Chronic pevic pain is associated with significant physical and emotional impairment especially in females. In our study we incorporated assessment and comparison of this aspect using American Chronic Pain Association Quality of Life Scale. Pre procedural Mean consequtive values of ACPAQLS for thermal and pulsed RFA were 6.87 and 7.17 which were comparable clinically non-significant p value- 0.06. The values after 3 weeks follow up were 5.2 and 6.2 respectively for both groups and difference was found to be clinically significant p value < 0.05. Various other studies have also included this parameter in their study. Demicray et al. [7] evaluated quality of life scale using EQ-5D questionnaire which dercribed 5 domains i.e. mobility, self-care, usual activities, pain/ discomfort and anxiety/depression. Mean pre procedural EQ-5D score was 4.4, 7.5 in 1st month, 6.6 in 6th month follow up period.
Gonnade et al. [8] in their study used Oswestry Disability Index (ODI) to measure the degree of disability and estimate the quality of life with low back pain and observed the baseline value of 48.97 and values of 18.65, 21.84, 26.16 respectively at 4, 12 and 24 weeks. The difference was found to be satistically significant with p value <0.001. They further assessed that preventive measures and exercises should be advised to avoid any recurrence in pain. Blockade of the ganglion impar is an effectual pain-relieving procedure for management of chronic pelvic pain. Usmani et al. [9] conducted a similar study and found that ganglion impar block by conventional radiofrequency ablation provided a significantly better quality of pain with no major side effects as compared with pulsed radiofrequency ablation.
Limitation
Our study was limited by the limited amount of research that has been conducted in this field. Very few studies have been conducted which described Ganglion Impar using radiofrequency ablation for chronic pelvic pain. We found no study which compared thermal radiofrequency versus pulsed radiofrequency ablation of Ganglion Impar in patients with chronic pelvic pain. The sample size was low in our study due to the Covid pandemic which affected many patients. Above all our study was dependent on referral of patients from other departments who did not respond to conservative management. Lack of general awareness of pain clinic and procedures and undertreatment of the symptoms also contribute to poor patient compliance.

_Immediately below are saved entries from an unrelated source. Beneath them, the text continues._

(** A JSON number: optional minus, an integer part without leading
    zeros, an optional fraction, an optional exponent; longest match. *)
Definition scan_number (s : string) : option (string * string) :=
  let (sign, s1) :=
    match s with
    | String "-" r => ("-", r)
    | _ => ("", s)
    end in
  let int_part :=
    match s1 with
    | String "0" r => Some ("0", r)
    | _ => match span_digits s1 with
           | (EmptyString, _) => None
           | (d, r) => Some (d, r)
           end
    end in
  match int_part with
  | None => None
  | Some (i, s2) =>
      let (frac, s3) :=
        match s2 with
        | String "." r =>
            match span_digits r with
            | (EmptyString, _) => ("", s2)
            | (d, r') => (("." ++ d)%string, r')
            end
        | _ => ("", s2)
        end in
      let (ex, s4) :=
        match s3 with
        | String e r =>
            if Ascii.eqb e "e"%char || Ascii.eqb e "E"%char then
              let (sg, r1) :=
                match r with
                | String "+" r' => ("+", r')
                | String "-" r' => ("-", r')
                | _ => ("", r)
                end in
              match span_digits r1 with
              | (EmptyString, _) => ("", s3)
              | (d, r') => (String e (sg ++ d)%string, r')
              end
            else ("", s3)
        | EmptyString => ("", s3)
        end in
      Some ((sign ++ i ++ frac ++ ex)%string, s4)
  end.

Definition strip_prefix (p s : string) : option string :=
  if String.prefix p s
  then Some (String.substring (String.length p) (String.length s - String.length p) s)
  else None.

Based on the findings, we can infer that thermal radiofrequency ablation of ganglion impar for persistent pelvic pain resulted in better quality of life and functional capacity in patients than pulsed radiofrequency ablation. Patients with chronic pelvic discomfort may benefit from ganglion impar thermal radio frequency ablation. However, more research with a larger sample size and a longer and more thorough follow-up is required.